Je dirais autour de Noël, à l’étage, ça parlait beaucoup, nous les petits, on ne nous avait rien dit, tenus à l’écart. Là haut, le ton était plutôt triste en cette période de guirlandes et boules dans le sapin. C’était trop loin pour qu’on puisse saisir même un mot mais tout d’un coup et tout juste un peu plus triste, une voix s’est mise à chanter. Quelle tête il a le garçon qui chante ?
Tu te souviens, nous en avons ri bien après l’enfance : une voix furibarde, une porte qui claque. Des haricots verts avec mon coq au vin ? Et puis quoi ?

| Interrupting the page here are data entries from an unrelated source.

(* ===== verification/ComponentTheorems.v ===== *)
(** * Restoring undoes deleting

    Theorems about [Components]: a component of head that is deleted in a change set is
    hidden there with its node and its edges, and restoring it leaves the tables as they
    were before. *)

From S2P Require Import Prelude DalContext StandardModel ModelViews Associations Components.
From Stdlib Require Import NArith Strings.String Sorting.Sorted.
From stdpp Require Import base tactics list gmap strings.

Lemma overlay_key W v' t i k r : overlay (Some W) v' t i = Some (k, r) →
  key_workspace k = W ∧ (key_change_set k = Visibility.NONE ∨ key_change_set k = Visibility.change_set_pk v') ∧ t !! k = Some r.
Proof. unfold overlay. cbn zeta. intros H. repeat case_match; simplify_eq; cbn; auto. Qed.

Section Retire.
Context (W now : N) (v : Visibility.t).
Hypothesis Hlive : Visibility.deleted_at v = None.
Abbreviation CS := (Visibility.change_set_pk v).
Hypothesis Hcs : CS ≠ Visibility.NONE.
Abbreviation key i c := {| key_id := i; key_workspace := W; key_change_set := c |}.

(** ** Rows that are deleted in the change set *)

(** An object that is live in head, and not touched by the change set. *)
Definition only_in_head (t : Table) (i : N) : Prop :=
  t !! key i CS = None ∧ ∃ h, t !! key i Visibility.NONE = Some h ∧ row_deleted_at h = None.

Definition copy_deleted (pk : N) (h : Row) : Row :=
  {| row_pk := pk; row_deleted_at := Some now; row_created_at := now; row_updated_at := now; row_columns := row_columns h |}.

Lemma delete_head con pk t i h : t !! key i CS = None → t !! key i Visibility.NONE = Some h → row_deleted_at h = None →
  put con (key i CS) (copy_deleted pk h) t = Ok (<[key i CS := copy_deleted pk h]> t) →
  delete_by_id (Some W) v con now pk i t = Ok (now, <[key i CS := copy_deleted pk h]> t).
Proof.
  intros Hn Hh Hd Hput. unfold delete_by_id, update_by_id. cbn zeta. rewrite Hn. cbn [mbind option_bind].
  rewrite decide_False, Hh, (copied_live v h Hlive Hd) by done. unfold set_column. rewrite decide_True by done.
  cbn [mbind result_bind]. change (row_deleted_at (with_deleted_at (Some now) h)) with (Some now).
  change (row_columns (with_deleted_at (Some now) h)) with (row_columns h). fold (copy_deleted pk h). by rewrite Hput.
Qed.

Definition with_column (c : string) (x : Value) (r : Row) : Row :=
  {| row_pk := row_pk r; row_deleted_at := row_deleted_at r; row_created_at := row_created_at r; row_updated_at := now;
     row_columns := <[c := x]> (row_columns r) |}.

Lemma update_deleted con pk n c x t i r : lenient con → accepts con c x = true → t !! key i CS = Some r → c ≠ deleted_at_column →
  update_by_id (Some W) (Visibility.to_deleted n v) con now pk c i x t = Ok (now, <[key i CS := with_column c x r]> t).
Proof.
  intros Hcon Hacc Hr Hc. unfold update_by_id. cbn zeta. change (Visibility.change_set_pk (Visibility.to_deleted n v)) with CS.
  rewrite Hr. cbn [mbind option_bind]. change (updatable (Visibility.to_deleted n v) r) with true. cbv iota. rewrite set_accepted by done.
  cbn [mbind result_bind]. by rewrite put_model.
Qed.

(** The rows of the objects of [l] are deleted in the change set, with the columns that
    they have in head but for those of the deletion. *)
Definition retired (mk : N → N) (l : list N) (t t' : Table) : Prop :=
  (∀ i, i ∈ l → ∃ h r, t !! key i Visibility.NONE = Some h ∧ t' !! key i CS = Some r ∧ row_pk r = mk i ∧
     row_deleted_at r = Some now ∧
     ∀ c, c ∉ ["deleted_implicitly"; "needs_destroy"; "deletion_user_pk"]%string → column c r = column c h) ∧
  ∀ k, (∀ i, i ∈ l → k ≠ key i CS) → t' !! k = t !! k.

(** An operation that deletes an object of head. *)
Definition retires (mk : N → N) (f : N → Table → result StandardModelError Table) (i : N) (t : Table) : Prop :=
  ∃ t', f i t = Ok t' ∧ retired mk [i] t t'.

Lemma retired_insert mk i t h r : t !! key i Visibility.NONE = Some h → row_pk r = mk i → row_deleted_at r = Some now →
  (∀ c, c ∉ ["deleted_implicitly"; "needs_destroy"; "deletion_user_pk"]%string → column c r = column c h) →
  retired mk [i] t (<[key i CS := r]> t).
Proof.
  intros Hh Hpk Hd Hc. split.
  - intros j ->%list_elem_of_singleton. exists h, r. by rewrite lookup_insert_eq.
  - intros k Hk. rewrite lookup_insert_ne; [done|]. intros <-. by apply (Hk i); [left|].
Qed.

Lemma column_insert_ne c c' x (r r' : Row) : row_columns r' = <[c' := x]> (row_columns r) → c ≠ c' → column c r' = column c r.
Proof. intros He Hne. unfold column. by rewrite He, lookup_insert_ne. Qed.

Lemma retired_app mk l l' t t1 t2 : retired mk l t t1 → retired mk l' t1 t2 → (∀ i, i ∈ l → i ∉ l') → retired mk (l ++ l') t t2.
Proof.
  intros [H1 H1'] [H2 H2'] Hd. split.
  - intros i [Hi|Hi]%elem_of_app.
    + destruct (H1 i Hi) as (h & r & Hh & Hr & ?). exists h, r. split; [done|]. split; [|done].
      rewrite H2'; [done|]. intros j Hj [= ->]. by apply (Hd j).
    + destruct (H2 i Hi) as (h & r & Hh & ?). exists h, r. split; [|done].
      rewrite H1' in Hh; [done|]. intros j _ [= _ He]. by destruct Hcs.
  - intros k Hk. rewrite H2', H1'; [done|..]; intros i Hi; apply Hk, elem_of_app; auto.
Qed.

Lemma only_in_head_retired mk l t t' i : retired mk l t t' → only_in_head t i → i ∉ l → only_in_head t' i.
Proof.
  intros [_ H] [Hn (h & Hh & Hd)] Hi. split; [|exists h; split; [|done]].
  - rewrite H; [done|]. intros j Hj [= ->]. done.
  - rewrite H; [done|]. intros j _ [= _ He]. by destruct Hcs.
Qed.

Lemma for_each_retires mk f l t : NoDup l → (∀ i, i ∈ l → only_in_head t i) →
  (∀ i t, i ∈ l → only_in_head t i → retires mk f i t) → ∃ t', for_each f l t = Ok t' ∧ retired mk l t t'.
Proof.
  intros Hnd. revert t. induction Hnd as [|i l Hi _ IH]; intros t Ho Hf; cbn [for_each].
  { exists t. split; [done|]. split; [by intros i ?%elem_of_nil|done]. }
  destruct (Hf i t ltac:(left) (Ho i ltac:(left))) as (t1 & Hf1 & Hr1). rewrite Hf1. cbn [mbind result_bind].
  destruct (IH t1) as (t2 & Hf2 & Hr2).
  - intros j Hj. apply (only_in_head_retired mk [i] t t1); [done|apply Ho; by right|].
    intros ->%list_elem_of_singleton. done.
  - intros j t0 Hj. apply Hf. by right.
  - exists t2. split; [done|]. apply (retired_app mk [i] l t t1 t2); [done|done|]. by intros j ->%list_elem_of_singleton.
Qed.

(** ** The operations that delete *)

Section Operations.
Context (w : World) (actor : option N) (made : string → N → N).

Ltac excluded := intros Hex; repeat (rewrite not_elem_of_cons in Hex; destruct Hex as [? Hex]).

Lemma delete_implicitly_retires i t : only_in_head t i → retires (made "edges") (delete_implicitly (Some W) v now made) i t.
Proof.
  intros [Hn (h & Hh & Hd)]. unfold retires, delete_implicitly.
  rewrite (delete_head edges_table _ t i h Hn Hh Hd) by by apply put_model. cbn [mbind result_bind fst snd].
  rewrite (update_deleted edges_table _ _ _ _ _ i (copy_deleted (made "edges" i) h)) by (done || apply lookup_insert_eq). cbn [mbind result_bind snd].
  rewrite insert_insert_eq. eexists. split; [done|]. eapply retired_insert; [exact Hh|done|done|].
  intros c. excluded. by apply (column_insert_ne c "deleted_implicitly" (Bool true) (copy_deleted (made "edges" i) h)).
Qed.

Lemma delete_model_retires table i t : only_in_head t i → retires (made table) (delete_row (Some W) v now made nodes_table table) i t.
Proof.
  intros [Hn (h & Hh & Hd)]. unfold retires, delete_row. rewrite (delete_head nodes_table _ t i h Hn Hh Hd) by by apply put_model.
  eexists. split; [done|]. by eapply retired_insert.
Qed.

Lemma delete_association_retires objects owners table i t o h : valid (belongs_to_table objects owners) h = true → t !! key i CS = None → t !! key i Visibility.NONE = Some h → row_deleted_at h = None →
  column "object_id" h = Ident o → alone t (key i CS) o →
  retires (made table) (delete_row (Some W) v now made (belongs_to_table objects owners) table) i t.
Proof.
  intros Hv Hn Hh Hd Ho Ha. unfold retires, delete_row. rewrite (delete_head (belongs_to_table objects owners) _ t i h Hn Hh Hd) by (by eapply put_alone).
  eexists. split; [done|]. by eapply retired_insert.
Qed.

Lemma delete_component_retires i t : only_in_head t i →
  retires (made "components") (delete_component w (Some W) v now actor made) i t.
Proof.
  intros [Hn (h & Hh & Hd)]. unfold retires, delete_component.
  rewrite (delete_head components_table _ t i h Hn Hh Hd) by by apply put_model. cbn [mbind result_bind fst snd]. cbn zeta.
  rewrite (update_deleted components_table _ _ _ _ _ i (copy_deleted (made "components" i) h)) by (done || apply lookup_insert_eq). cbn [mbind result_bind snd].
  rewrite (update_deleted components_table _ _ _ _ _ i (with_column "needs_destroy" (Bool (has_resource w i)) (copy_deleted (made "components" i) h)))
    by (done || apply lookup_insert_eq || by destruct actor). cbn [mbind result_bind snd]. rewrite !insert_insert_eq.
  eexists. split; [done|]. eapply retired_insert; [exact Hh|done|done|]. intros c. excluded.
  erewrite column_insert_ne; [|reflexivity|done].
  by apply (column_insert_ne c "needs_destroy" (Bool (has_resource w i)) (copy_deleted (made "components" i) h)).
Qed.
End Operations.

Elle parle vite, j’ai l’impression que la voix éraillée qu’elle adoucit parfois comme si elle se rendait compte de son incongruité veut tout dire d’un coup la lune qui se lève la lumière du phare qui éclaire presque jusqu’à nous l’autre à droite tu vois celui-là il est sur l’embouchure les soirs de tempête quand l’eau du fleuve défie celle de l’océan les gardiens hurlent pour conjurer la peur du monstre d’eau. Mais de l’intonation de sa voix éraillée, de sa puissance, je ne saurais rien dire.
Ce qui les faisait le plus rire c’était les jours de ce qu’il appelait lumbago. Plié en deux, ils lui demandaient — tu as perdu quelque chose que tu cherches par terre ? Et puis un jour il avait perdu sa voix, ça ne les avait pas fait rire, quelqu’un qui ne pouvait plus parler ça leur avait coupé la chique.

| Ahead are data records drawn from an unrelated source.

(** * ObservableVector3d (melonJS): a shallow embedding and its properties

    The class [ObservableVector3d] of the engine's math library is embedded
    method by method.  JavaScript numbers are IEEE-754 binary64
    values, so they are Rocq's primitive floats; the object returned by an
    [onUpdate] callback is a finite map from property names to numbers; the
    mutable receiver [this] and the record of callback invocations are
    threaded through a small state-and-exception monad. *)

From Stdlib Require Import Floats ZArith Bool List Lia.
From stdpp Require Import base option gmap strings.
Import ListNotations.

Local Open Scope string_scope.

(** ** JavaScript numbers and the operators the class uses on them *)

Module JS.

(** A JavaScript number is a binary64 float. *)
Abbreviation number := float.

(** [ToBoolean] on a number: [NaN], [+0] and [-0] are falsy. *)
Definition truthy (n : number) : bool :=
  negb (PrimFloat.is_nan n || PrimFloat.is_zero n).

(** [a || b] where [a] is a number. *)
Definition or_else (a b : number) : number :=
  if truthy a then a else b.

(** [o.k || b] where the property [k] may be missing on [o]
    ([undefined] is falsy). *)
Definition prop_or_else (a : option number) (b : number) : number :=
  match a with
  | Some n => or_else n b
  | None => b
  end.

(** [a === b] on numbers. *)
Definition strict_eq (a b : number) : bool := PrimFloat.eqb a b.

(** [a < b] where the left operand may be [undefined]: [ToNumber]
    turns [undefined] into [NaN] and every comparison with [NaN] is
    false. *)
Definition prop_lt (a : option number) (b : number) : bool :=
  match a with
  | Some n => PrimFloat.ltb n b
  | None => false
  end.

(** A parameter with a default value: the default replaces [undefined]. *)
Definition default_arg {A} (a : option A) (d : A) : A :=
  match a with
  | Some v => v
  | None => d
  end.

Inductive error :=
| Error (msg : string)
| TypeError (msg : string).

End JS.

Export JS.

Notation "a ||| b" := (JS.or_else a b) (at level 50, left associativity).
Notation "a ?|| b" := (JS.prop_or_else a b) (at level 50, left associativity).
Notation "a === b" := (JS.strict_eq a b) (at level 70, no associativity).

(** ** Data model *)

(** The receiver a callback is invoked against. *)
Inductive scope_val :=
| ScopeUndefined
| ScopeNull
| ScopeObject (id : nat).

(** What a callback hands back: nothing, or an object whose keys may
    include ["x"], ["y"] and ["z"]. *)
Inductive js_ret :=
| RetUndefined
| RetObject (o : gmap string number).

(** [ret && k in ret] *)
Definition has_key (ret : js_ret) (k : string) : bool :=
  match ret with
  | RetUndefined => false
  | RetObject o => bool_decide (is_Some (o !! k))
  end.

(** [ret.k], read where the key is known to be present; a missing key
    reads as [undefined], which is [NaN] as a number. *)
Definition get_key (ret : js_ret) (k : string) : number :=
  match ret with
  | RetUndefined => nan
  | RetObject o => default nan (o !! k)
  end.

(** [onUpdate.call(scope, newX, newY, newZ, oldX, oldY, oldZ)] *)
Definition callback : Type :=
  scope_val -> number -> number -> number -> number -> number -> number -> js_ret.

(** The values a caller may pass where a function is expected. *)
Inductive js_value :=
| JUndefined
| JNull
| JNumber (n : number)
| JString (s : string)
| JFunction (f : callback).

(** [typeof v === "function"] *)
Definition is_function (v : js_value) : bool :=
  match v with
  | JFunction _ => true
  | _ => false
  end.

(** The [settings] argument of the constructor and of [onResetEvent]. *)
Record settings := mk_settings {
  s_onUpdate : js_value;
  s_scope : scope_val;
}.

(** An argument vector: a [Vector2d], [Vector3d] or observable vector
    read through its [x], [y] and [z] properties; a 2D vector has no
    [z]. *)
Record vec := mk_vec {
  vx : number;
  vy : number;
  vz : option number;
}.

Definition Vector2d (x y : number) : vec := mk_vec x y None.
Definition Vector3d (x y z : number) : vec := mk_vec x y (Some z).

(** The fields of an [ObservableVector3d] instance.  [onUpdate] is
    [None] while the property has not been assigned yet, which is the
    case between [super(x, y, z)] and [setCallback] in the constructor. *)
Record ObservableVector3d := mk_ov {
  _x : number;
  _y : number;
  _z : number;
  onUpdate : option callback;
  scope : scope_val;
}.

(** [this._Z]: a property no method ever assigns. *)
Definition _Z (o : ObservableVector3d) : option number := None.

(** The getters [get x()], [get y()], [get z()]. *)
Definition get_x (o : ObservableVector3d) : number := _x o.
Definition get_y (o : ObservableVector3d) : number := _y o.
Definition get_z (o : ObservableVector3d) : number := _z o.

(** An observable vector passed as the argument of another one: its
    [x], [y] and [z] are read through the getters. *)
Definition as_vec (o : ObservableVector3d) : vec :=
  mk_vec (get_x o) (get_y o) (Some (get_z o)).

(** One invocation of a callback, as seen from outside. *)
Record call := mk_call {
  c_fn : callback;
  c_scope : scope_val;
  c_new : number * number * number;
  c_old : number * number * number;
}.

(** ** The monad: the receiver, the invocations so far, and exceptions *)

(** [this] is the receiver of the running method, [calls] the
    invocations of callbacks so far (oldest first), [pool] the released
    instances the object pool holds under the tag ["ObservableVector3d"]. *)
Record world := mk_world {
  this : ObservableVector3d;
  calls : list call;
  pool : list ObservableVector3d;
}.

Inductive outcome (A : Type) :=
| Ok (a : A)
| Throw (e : JS.error).
Arguments Ok {A} a.
Arguments Throw {A} e.

Definition M (A : Type) : Type := world -> outcome A * world.

#[global] Instance M_ret : MRet M := fun A a w => (Ok a, w).

#[global] Instance M_bind : MBind M := fun A B k m w =>
  match m w with
  | (Ok a, w') => k a w'
  | (Throw e, w') => (Throw e, w')
  end.

Definition throw {A} (e : JS.error) : M A := fun w => (Throw e, w).

Definition get_this : M ObservableVector3d := fun w => (Ok (this w), w).

Definition modify_this (f : ObservableVector3d -> ObservableVector3d) : M unit :=
  fun w => (Ok tt, mk_world (f (this w)) (calls w) (pool w)).

(** Field assignments [this._x = v], ... *)
Definition set__x (v : number) : M unit :=
  modify_this (fun o => mk_ov v (_y o) (_z o) (onUpdate o) (scope o)).
Definition set__y (v : number) : M unit :=
  modify_this (fun o => mk_ov (_x o) v (_z o) (onUpdate o) (scope o)).
Definition set__z (v : number) : M unit :=
  modify_this (fun o => mk_ov (_x o) (_y o) v (onUpdate o) (scope o)).
Definition set_onUpdate (f : callback) : M unit :=
  modify_this (fun o => mk_ov (_x o) (_y o) (_z o) (Some f) (scope o)).
Definition set_scope (s : scope_val) : M unit :=
  modify_this (fun o => mk_ov (_x o) (_y o) (_z o) (onUpdate o) s).

(** [this.onUpdate.call(this.scope, a, b, c, this._x, this._y, this._z)].
    The callback is a function of its receiver and arguments, and what it
    returns is all it does to the vector (a callback that writes to the
    vector it observes is outside the model); calling an unassigned
    [onUpdate] is a [TypeError]. *)
Definition call_onUpdate (a b c : number) : M js_ret :=
  fun w =>
    let o := this w in
    match onUpdate o with
    | None => (Throw (TypeError "this.onUpdate is undefined"), w)
    | Some f =>
        (Ok (f (scope o) a b c (_x o) (_y o) (_z o)),
         mk_world o
           (calls w ++ [mk_call f (scope o) (a, b, c) (_x o, _y o, _z o)])
           (pool w))
    end.

(** What a chainable method returns: the receiver, or (in one branch of
    [moveTowards]) the argument it was given. *)
Inductive ref :=
| RefThis
| RefArg (v : vec).

(** ** The setters *)

Module Setters.

(** [set x(value)] *)
Definition set_x (value : number) : M unit :=
  o ← get_this;
  r ← call_onUpdate value (_y o) (_z o);
  if has_key r "x" then set__x (get_key r "x") else set__x value.

(** [set y(value)] *)
Definition set_y (value : number) : M unit :=
  o ← get_this;
  r ← call_onUpdate (_x o) value (_z o);
  if has_key r "y" then set__y (get_key r "y") else set__y value.

(** [set z(value)] *)
Definition set_z (value : number) : M unit :=
  o ← get_this;
  r ← call_onUpdate (_x o) (_y o) value;
  if has_key r "z" then set__z (get_key r "z") else set__z value.

End Setters.

Export Setters.

(** [_set(x, y, z)] *)
Definition _set (x y z : number) : M ref :=
  r ← call_onUpdate x y z;
  (if has_key r "x" && has_key r "y" && has_key r "z" then
     set__x (get_key r "x");;
     set__y (get_key r "y");;
     set__z (get_key r "z")
   else
     set__x x;;
     set__y y;;
     set__z (z ||| 0%float));;
  mret RefThis.

(** [setMuted(x, y, z)]; [z] is optional. *)
Definition setMuted (x y : number) (z : option number) : M ref :=
  set__x x;;
  set__y y;;
  set__z (z ?|| 0%float);;
  mret RefThis.

(** The default [scope = null] of [setCallback]: it replaces
    [undefined]. *)
Definition scope_or_null (sc : scope_val) : scope_val :=
  match sc with
  | ScopeUndefined => ScopeNull
  | s => s
  end.

(** [setCallback(fn, scope = null)] *)
Definition setCallback (fn : js_value) (scope : scope_val) : M ref :=
  let scope := scope_or_null scope in
  match fn with
  | JFunction f =>
      set_onUpdate f;;
      set_scope scope;;
      mret RefThis
  | _ => throw (Error "invalid `onUpdate` callback")
  end.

Les voix sur la plage ont-elles le même son que dans la forêt ? Une Marie Laforêt est née pas loin d’ici, elle revient de temps en temps, on dit qu’elle a une voix d’or ou peut-être ses yeux, ils la croisent, ils chantent ses chansons à tue tête face à la mer, leurs voix, les paroles partent loin ne se laissent pas attraper, dans la forêt c’est plus près tu peux chanter doucement.
les voix à distance, les voix dans les grands espaces, les voix outrées qui feront rire : cette voix furibarde me dit quelque chose, et quelqu’un qui ne peut plus parler ( ça me parle aussi ) Merci
qui ne peut plus parler, chat dans la gorge, couper la chique…

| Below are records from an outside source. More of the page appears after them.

(** C10 does not hold of the code.  On the support of 8 atoms from 0 to
    19, [delta_z] is the binary64 number nearest to 19/7 and its float32
    cast 11384539/2^22 lies below 19/7; an element of [Tz] clamped onto
    [V_max = 19] gets [b = 19 / float32(delta_z)], which float32 rounds to
    7 + 2^-21, past the last atom 7.  So [low = 7] and [up = 8 = Z]: the
    index [up + n * Z] is the first index of row [n + 1].  With one row the
    second [index_add_] is out of bounds and the call raises; with two
    rows the mass [p * (b - low)] of row 0 is written onto atom 0 of
    row 1. *)
Lemma last_atom_overshoots :
  let dz := python_delta_z 0 (19 # 1) 8 in
  let c := project_cell 8 0 dz (19 # 1) in
  bellman_support last_atom_input
  = Ok (0, dz, [[19 # 1; 19 # 1; 19 # 1; 19 # 1; 19 # 1; 19 # 1; 19 # 1; 19 # 1]])
  /\ round binary32 dz = Fin (11384539 # 4194304)
  /\ (11384539 # 4194304) < 19 / 7
  /\ position 0 dz (19 # 1) = Fin (14680065 # 2097152)
  /\ inject_Z 7 < cell_b c
  /\ cell_low c = 7%Z /\ cell_up c = 8%Z
  /\ flat_index cell_up (offset 1 8) (projection_cells last_atom_input)
     = [8; 8; 8; 8; 8; 8; 8; 8]%Z
  /\ project last_atom_input = Raise IndexError
  /\ flat_index cell_up (offset 2 8) (projection_cells two_rows_input)
     = [8; 8; 8; 8; 8; 8; 8; 8; 9; 9; 9; 9; 9; 9; 9; 9]%Z
  /\ exists m, project two_rows_input = Ok m
               /\ map (map Qred) m
                  = [[0; 0; 0; 0; 0; 0; 0; 2097151 # 2097152];
                     [2097153 # 2097152; 0; 0; 0; 0; 0; 0; 0]].
Proof.
  cbv zeta. repeat split; try (vm_compute; reflexivity).
  eexists. split; vm_compute; reflexivity.
Qed.

(** ** Non-finite values *)

Lemma isfinite_clamp (lo hi : Q) (x : fval) :
  isfinite (clamp lo hi x) = false <-> x = NaN.
Proof. destruct x; cbn; split; congruence. Qed.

« Mais de l’intonation de sa voix éraillée, de sa puissance, je ne saurais rien dire » et pourtant tout est dit et tellement bien dit.
Merci
Merci Marie.
La musicalité d’un joli petit conte de Noël
Merci Marion. Dans une nouvelle de Dubliners de Joyce, la dernière, je crois, une voix chamboule la soirée d’une femme et l’emmène ailleurs (c’est ce dont je me souviens). John Huston en a fait un film. Mon petit conte de Noël, une lointaine variante.
et les arbres t’écoutent…
et répondent parfois bruissement …
Les « chansons à tue tête face à la mer, leurs voix, les paroles partent loin ne se laissent pas attraper, », sensation dont je retrouve la familiarité grâce à la lecture. Merci. Et l’atmosphère de la première partie, tout un monde se déplie, on voudrait en savoir plus. Belle aussi cette brièveté, la frustration en filigrane de ce qu’on ne saura pas.
Merci pour ton passage, Anne.
quel beau dernier paragraphe !
et j’aime beaucoup ta question « Les voix sur la plage ont-elles le même son que dans la forêt ? », si beau et profond… ça m’ouvre des horizons…
Merci Françoise.
Je te souhaite des horizons bavards de voix silencieuses et hurlantes.